- [Given records]:
★ ★ ★
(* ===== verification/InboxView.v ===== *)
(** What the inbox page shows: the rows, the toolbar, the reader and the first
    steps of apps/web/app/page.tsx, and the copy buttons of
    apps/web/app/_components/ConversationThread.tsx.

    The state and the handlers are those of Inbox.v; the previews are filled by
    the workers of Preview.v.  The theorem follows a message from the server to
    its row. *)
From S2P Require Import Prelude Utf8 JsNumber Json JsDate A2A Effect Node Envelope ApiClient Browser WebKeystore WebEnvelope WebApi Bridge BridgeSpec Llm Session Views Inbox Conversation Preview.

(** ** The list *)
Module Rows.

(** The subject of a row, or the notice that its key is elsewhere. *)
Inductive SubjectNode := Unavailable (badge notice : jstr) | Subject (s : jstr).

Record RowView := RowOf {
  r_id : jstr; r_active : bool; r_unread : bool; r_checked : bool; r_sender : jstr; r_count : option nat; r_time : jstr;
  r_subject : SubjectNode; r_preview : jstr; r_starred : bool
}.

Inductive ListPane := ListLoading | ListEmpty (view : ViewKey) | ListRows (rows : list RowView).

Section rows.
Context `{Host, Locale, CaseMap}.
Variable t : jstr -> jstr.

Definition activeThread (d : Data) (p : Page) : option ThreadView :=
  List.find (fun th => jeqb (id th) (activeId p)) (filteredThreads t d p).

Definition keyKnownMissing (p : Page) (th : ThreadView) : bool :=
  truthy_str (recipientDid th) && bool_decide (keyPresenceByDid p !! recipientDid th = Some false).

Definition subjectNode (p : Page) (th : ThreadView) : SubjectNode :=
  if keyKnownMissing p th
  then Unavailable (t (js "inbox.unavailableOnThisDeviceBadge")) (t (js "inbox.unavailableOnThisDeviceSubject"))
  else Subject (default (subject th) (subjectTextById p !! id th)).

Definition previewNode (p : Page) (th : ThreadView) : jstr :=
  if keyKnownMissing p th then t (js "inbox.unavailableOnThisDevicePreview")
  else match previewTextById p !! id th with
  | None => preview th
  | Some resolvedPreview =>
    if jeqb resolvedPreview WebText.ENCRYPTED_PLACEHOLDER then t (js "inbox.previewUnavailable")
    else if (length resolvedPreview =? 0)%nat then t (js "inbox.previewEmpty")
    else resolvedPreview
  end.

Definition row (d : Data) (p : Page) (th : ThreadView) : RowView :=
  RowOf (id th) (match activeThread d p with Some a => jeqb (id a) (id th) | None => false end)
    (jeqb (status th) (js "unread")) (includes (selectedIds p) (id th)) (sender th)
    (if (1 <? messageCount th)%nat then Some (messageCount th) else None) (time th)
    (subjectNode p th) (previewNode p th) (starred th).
★ ★ ★
- [Problem to work on]: Every line in the records that holds the word "Definition" should be copied into the answer.

- [Solution for this task]:
Definition activeThread (d : Data) (p : Page) : option ThreadView :=
Definition keyKnownMissing (p : Page) (th : ThreadView) : bool :=
Definition subjectNode (p : Page) (th : ThreadView) : SubjectNode :=
Definition previewNode (p : Page) (th : ThreadView) : jstr :=
Definition row (d : Data) (p : Page) (th : ThreadView) : RowView :=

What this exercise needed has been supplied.